Le grand pardon

Aujourd’hui, c’est Yom Kippour. Le grand pardon, la repentance, la réconciliation, tout ça. Je suis inculte et goy, donc je savais pas, je suis tombée là-dessus en cherchant une e-card de bon goût pour souhaiter son anniversaire à « mon ex » – je mets entre guillemets, il n’est pas le dernier en date, mais reste à ce jour celui qui mérite le plus cette appellation, rapport à l’exceptionnelle longévité de sa présence dans mon entourage. Ça m’a bien fait rire, cette ironie du grand pardon. Parce qu’en vrai, son anniversaire tombe malencontreusement le même jour que l’anniversaire de notre rupture, vu qu’ il y a deux ans, il s’est apparemment offert le cadeau dont il rêvait depuis longtemps.

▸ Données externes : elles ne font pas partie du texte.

(** * A shallow embedding of the vite-react-tailwind template

    The template is a small TypeScript project: an Express server
    (server/src/config/config.ts, app.ts, index.ts,
    middleware/middleware.ts, routes/health.ts) and a React client
    (client/src/pages/AppPage/AppPage.tsx).  The modules [Config],
    [Middleware], [Health], [App], [Index] and [AppPage] embed one source
    file each.  [JS] and [JSDate] hold the ECMAScript built-ins those files
    call ([parseInt], [isNaN], [||], [Date.prototype.toISOString]), [Http]
    and [Express] the request, the response and the framework's walk over
    the registered layers.  The third-party middleware (helmet, cors,
    compression, the body parsers) and the framework's path matching are
    parameters of the development, gathered in the class [Platform].
    [Lifecycle] embeds the startup half of index.ts, [Dotenv] the loading
    of the .env file in config.ts, [Serving] the application answering
    requests one after the other, and [JSText] the built-ins these need
    ([String.prototype.includes], [String(number)], [padEnd]).

    Conventions.  A JavaScript string is a Rocq [string] whose characters
    are the code units below 256.  A number that [parseInt] returns is
    [NaN], an infinity or a double with an integer value, held as that
    integer: [JS.toNumber] rounds an integer to the nearest double as the
    runtime does, so integers are exact up to 2^53 and rounded beyond.
    [process.env] is a finite map from names to strings.  The one text
    with characters above 255, the frame of the startup banner, is held as
    UTF-8 bytes.

    The first part of the file holds the definitions, the second part the
    properties. *)

From Stdlib Require Import ZArith String Ascii List Lia.
From Stdlib Require QArith.
From stdpp Require Import gmap strings.
Import ListNotations.

Local Open Scope string_scope.
Local Open Scope list_scope.
Local Open Scope Z_scope.

(* ===================================================================== *)
(** ** ECMAScript built-ins used by the sources                           *)
(* ===================================================================== *)

Module JS.
(** [onPointerMove]; [position] is the pointer in the transformer's local
    space, as [e.data.getLocalPosition] returns it. *)
Definition onPointerMove (v : View) (position : Point) : View :=
  if negb (_pointerDown v) then v
  else
    let lastPointerPosition := _pointerPosition v in
    let cx := px position in
    let cy := py position in
    let v :=
      if _pointerDragging v && translateEnabled v then
        let delta :=
          mkPoint (px position - px lastPointerPosition)
                  (py position - py lastPointerPosition) in
        with_transformer v (translateGroup (transformer v) delta)
      else v in
    with_pointer v (_pointerDown v) true (mkPoint cx cy).

(** [onPointerUp]. *)
Definition onPointerUp (v : View) : View :=
  with_pointer v false false (_pointerPosition v).

(** ** Dragging a handle ([TransformerHandle]) *)

Inductive PointerEvent :=
| PointerDown
| PointerMove (global : Point)
| PointerUp.

Module TransformerHandle.

Section Callbacks.

(** What the callbacks of a handle act on. *)
Variable W : Type.

(** The drag state of a [TransformerHandle] and its two callbacks;
    [_pointerMoveTarget] tells whether the ['pointermove'] listener is
    registered on a target. *)
Record t := mk {
  onHandleDelta : option (Point -> W -> W);
  onHandleCommit : option (W -> W);
  _pointerDown : bool;
  _pointerDragging : bool;
  _pointerPosition : Point;
  _pointerMoveTarget : bool
}.

Definition with_drag (h : t) (down dragging : bool) (position : Point)
    (target : bool) : t :=
  mk (onHandleDelta h) (onHandleCommit h) down dragging position target.

(** [onPointerDown]: the listener for moves is registered afresh. *)
Definition onPointerDown (h : t) : t :=
  with_drag h true false (_pointerPosition h) true.

(** [onDragStart]. *)
Definition onDragStart (h : t) (global : Point) : t :=
  with_drag h (_pointerDown h) true global (_pointerMoveTarget h).

(** [onDrag]. *)
Definition onDrag (h : t) (global : Point) (w : W) : t * W :=
  let w := match onHandleDelta h with
           | Some handler => handler global w
           | None => w
           end in
  (with_drag h (_pointerDown h) (_pointerDragging h) global
     (_pointerMoveTarget h), w).

(** [onDragEnd]. *)
Definition onDragEnd (h : t) (w : W) : t * W :=
  (with_drag h (_pointerDown h) false (_pointerPosition h)
     (_pointerMoveTarget h),
   match onHandleCommit h with
   | Some commit => commit w
   | None => w
   end).

(** [onPointerMove]. *)
Definition onPointerMove (h : t) (global : Point) (w : W) : t * W :=
  if negb (_pointerDown h) then (h, w)
  else if _pointerDragging h then onDrag h global w
  else (onDragStart h global, w).

(** [onPointerUp]: the listener for moves is removed. *)
Definition onPointerUp (h : t) (w : W) : t * W :=
  let (h, w) := if _pointerDragging h then onDragEnd h w else (h, w) in
  (with_drag h false (_pointerDragging h) (_pointerPosition h) false, w).

(** The delivery of one pointer event: downs and ups always reach the
    handle, moves only while its listener is registered. *)
Definition dispatch (hw : t * W) (e : PointerEvent) : t * W :=
  let (h, w) := hw in
  match e with
  | PointerDown => (onPointerDown h, w)
  | PointerMove global =>
      if _pointerMoveTarget h then onPointerMove h global w else (h, w)
  | PointerUp => onPointerUp h w
  end.

(** A handle as its own constructor leaves it, given the arguments
    [handler] and [commit]. *)
Definition create (handler : Point -> W -> W) (commit : W -> W) : t :=
  mk (Some handler) (Some commit) false false (mkPoint 0 0) false.

End Callbacks.

End TransformerHandle.

(** The rotator handle as the constructor of [Transformer] builds it from
    the default handle class, [TransformerHandle].  The
    call is [new HandleConstructor('rotator', handleStyle, callback,
    this.commitGroup)], where [callback] is the function that calls
    [rotateGroup], and the parameters of the constructor of
    [TransformerHandle] are [(transformer, handle, styleOpts, handler,
    commit, cursor)].  The fourth argument, [commitGroup], is therefore
    the delta handler, which is called with the pointer position and
    takes no notice of it; the callback lands in [styleOpts]; and no fifth
    argument is passed, so the commit handler is undefined. *)
Definition rotator_handle : TransformerHandle.t Transformer :=
  TransformerHandle.mk (Some (fun (_ : Point) t => commitGroup t)) None
    false false (mkPoint 0 0) false.

(** ** Drawing *)

Definition with_handles (t : Transformer) (positions : Handle -> Point)
  : Transformer :=
  mkTransformer (group t) (centeredScaling t) (rotationSnaps t)
    (rotationSnapTolerance t) (skewSnaps t) (skewSnapTolerance t)
    (transientGroupTilt t) (groupBounds t) positions (_skewX t) (_skewY t).

Section Drawing.

Variable decomposeRotation : Matrix -> R.

(** [pad] of the inner rectangle comes with [OrientedBounds], from outside
    this file. *)
Variable pad : Rectangle -> R -> Rectangle.

(** [drawHandles(groupBounds)]: the new positions of the handles, and the
    bounds as the two calls of [pad] leave them.  The corners that the
    scale and skew blocks read are those of the bounds after the second
    [pad]. *)
Definition drawHandles (v : View) (groupBounds : OrientedBounds)
  : (Handle -> Point) * OrientedBounds :=
  let t := transformer v in
  let padded := mkOB (pad (innerBounds groupBounds) 32) (rotation groupBounds) in
  let restored :=
    if _rotateEnabled v
    then mkOB (pad (innerBounds padded) (- 32)) (rotation groupBounds)
    else groupBounds in
  (fun h =>
     match h with
     | HRotate rotator =>
         if _rotateEnabled v then
           mkPoint ((px (OB.topLeft padded) + px (OB.topRight padded)) / 2)
                   ((py (OB.topLeft padded) + py (OB.topRight padded)) / 2)
         else handles t h
     | HScale s =>
         if _scaleEnabled v then drawHandles_scale restored s else handles t h
     | HSkew k =>
         if _skewEnabled v
         then drawHandles_skew restored (_skewX t) (_skewY t) (skewRadius v) k
         else handles t h
     end,
   restored).

(** [draw()]: measures the group, places the handles and caches the
    measured bounds. *)
Definition draw (v : View) : View :=
  let targets := group (transformer v) in
  let groupBounds :=
    match targets with
    | [target] => calculateOrientedBounds decomposeRotation target
    | _ =>
        calculateGroupOrientedBounds targets
          (rotation (groupBounds (transformer v)))
    end in
  let (positions, groupBounds) := drawHandles v groupBounds in
  with_transformer v
    (with_groupBounds (with_handles (transformer v) positions) groupBounds).

End Drawing.

(** A view of the drawn example scene, with the default toggles. *)
Definition example_view : View :=
  mkView drawn_rectangle true 64 None true true false
    (fun h => match h with
              | HScale middleCenter => false
              | HSkew _ => false
              | _ => true
              end)
    false false (mkPoint 0 0).
(** * Properties *)

(** ** The remainder operator *)

Lemma PI_gt_3 : 3 < PI.
Proof. pose proof PI2_3_2. lra. Qed.

Lemma trunc_small (q : R) : -1 < q < 1 -> JS.trunc q = 0.
Proof.
  intros [Hlo Hhi]. unfold JS.trunc.
  destruct (Rle_dec 0 q) as [Hq | Hq].
  - rewrite <- (Int_part_spec q 0); [reflexivity | simpl; lra].
  - rewrite <- (Int_part_spec (- q) 0); [simpl; lra | simpl; lra].
Qed.

Lemma trunc_frac (q : R) :
  (0 <= q /\ 0 <= q - JS.trunc q < 1) \/ (q < 0 /\ -1 < q - JS.trunc q <= 0).
Proof.
  unfold JS.trunc. destruct (Rle_dec 0 q) as [Hq | Hq].
  - left. pose proof (base_Int_part q). lra.
  - right. pose proof (base_Int_part (- q)). lra.
Qed.

Lemma rem_bounds (a m : R) : 0 < m -> - m < JS.rem a m < m.
Proof.
  intros Hm. unfold JS.rem.
  set (q := a / m).
  assert (Ha : a = m * q) by (unfold q; field; lra).
  rewrite Ha at 1.
  destruct (trunc_frac q) as [[_ H] | [_ H]]; nra.
Qed.

Lemma rem_small (a m : R) : 0 < m -> - m < a < m -> JS.rem a m = a.
Proof.
  intros Hm Ha. unfold JS.rem.
  rewrite trunc_small; [ring |].
  assert (Hinv : 0 < / m) by (apply Rinv_0_lt_compat; exact Hm).
  assert (Hone : m * / m = 1) by (field; lra).
  unfold Rdiv. split; nra.
Qed.

Lemma rem_idempotent (a m : R) : 0 < m -> JS.rem (JS.rem a m) m = JS.rem a m.
Proof. intros Hm. apply rem_small; [exact Hm | apply rem_bounds; exact Hm]. Qed.

Lemma two_PI_pos : 0 < PI * 2.
Proof. pose proof PI_gt_3. lra. Qed.

(** ** The angle snapper *)

Lemma leb_true (x y : R) : JS.leb x y = true <-> x <= y.
Proof. unfold JS.leb. destruct (Rle_dec x y); split; intros; congruence || tauto. Qed.

Lemma leb_false (x y : R) : JS.leb x y = false <-> ~ x <= y.
Proof. unfold JS.leb. destruct (Rle_dec x y); split; intros; congruence || tauto. Qed.

Lemma falsy_true (x : R) : JS.falsy x = true <-> x = 0.
Proof. unfold JS.falsy. destruct (Req_dec_T x 0); split; intros; congruence || tauto. Qed.

Lemma falsy_false (x : R) : JS.falsy x = false <-> x <> 0.
Proof. unfold JS.falsy. destruct (Req_dec_T x 0); split; intros; congruence || tauto. Qed.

Moi, je préparais tranquillement une soirée en tête à tête pour l’occasion. Lui, il m’a signifié mon congé par mail – normal, pour quelqu’un qu’on connaît depuis 5 heures ans. Ironie encore, j’ai jamais eu la notification du congé (si, les mails, ça se perd), donc j’ai passé une après-midi inoubliable à le chercher partout y compris chez lui, pour finir par rentrer chez moi inquiète, de très mauvaise humeur et un peu soupçonneuse, et par découvrir un forward du mail initial, genre « t’as eu ça ? ». Ah bein c’est ballot, non, voyons voir, c’est quoi ce long mail ? Ah, d’accord. J’en ai déduit que je pouvais manger le foie gras et faire péter le champagne seule.

someecards

Il n’y a pas de bonnes façons de quitter quelqu’un, je crois. Mais il y en a quand même clairement des beaucoup plus mauvaises que d’autres. Le mail, déjà, c’est pas génial – euphémisme, et puis la rupture en kit à se fabriquer toute seule, je suis pas fan. On vous a jamais fait la rupture en kit ? Bein simplement, on vous largue, mais on vous dit pas vraiment pourquoi, alors c’est à vous de deviner. Deux motifs principaux peuvent être normalement combinés: je ne t’aime pas ou plus / j’ai rencontré quelqu’un d’autre, ou autres motifs clairs. Là c’était un espèce de bordel long et flou, moi j’eusse aimé un « tu es géniale mais vraiment je t’aime plus, salut ». C’est très contrariant- euphémisme, surtout pour les gens comme moi qui aiment bien comprendre les trucs. Puis j’étais vexée comme un pou, en plus, cette fois (ndlr oui en cinq ans il y en avait eu d’autres, deux lui, deux moi, une autre dont la paternité est plus contestable), j’avais rien vu venir, surtout qu’on rentrait de Venise – j’ai mis plus d’un an à me réconcilier avec cette pseudo ville des amoureux arnaque du siècle.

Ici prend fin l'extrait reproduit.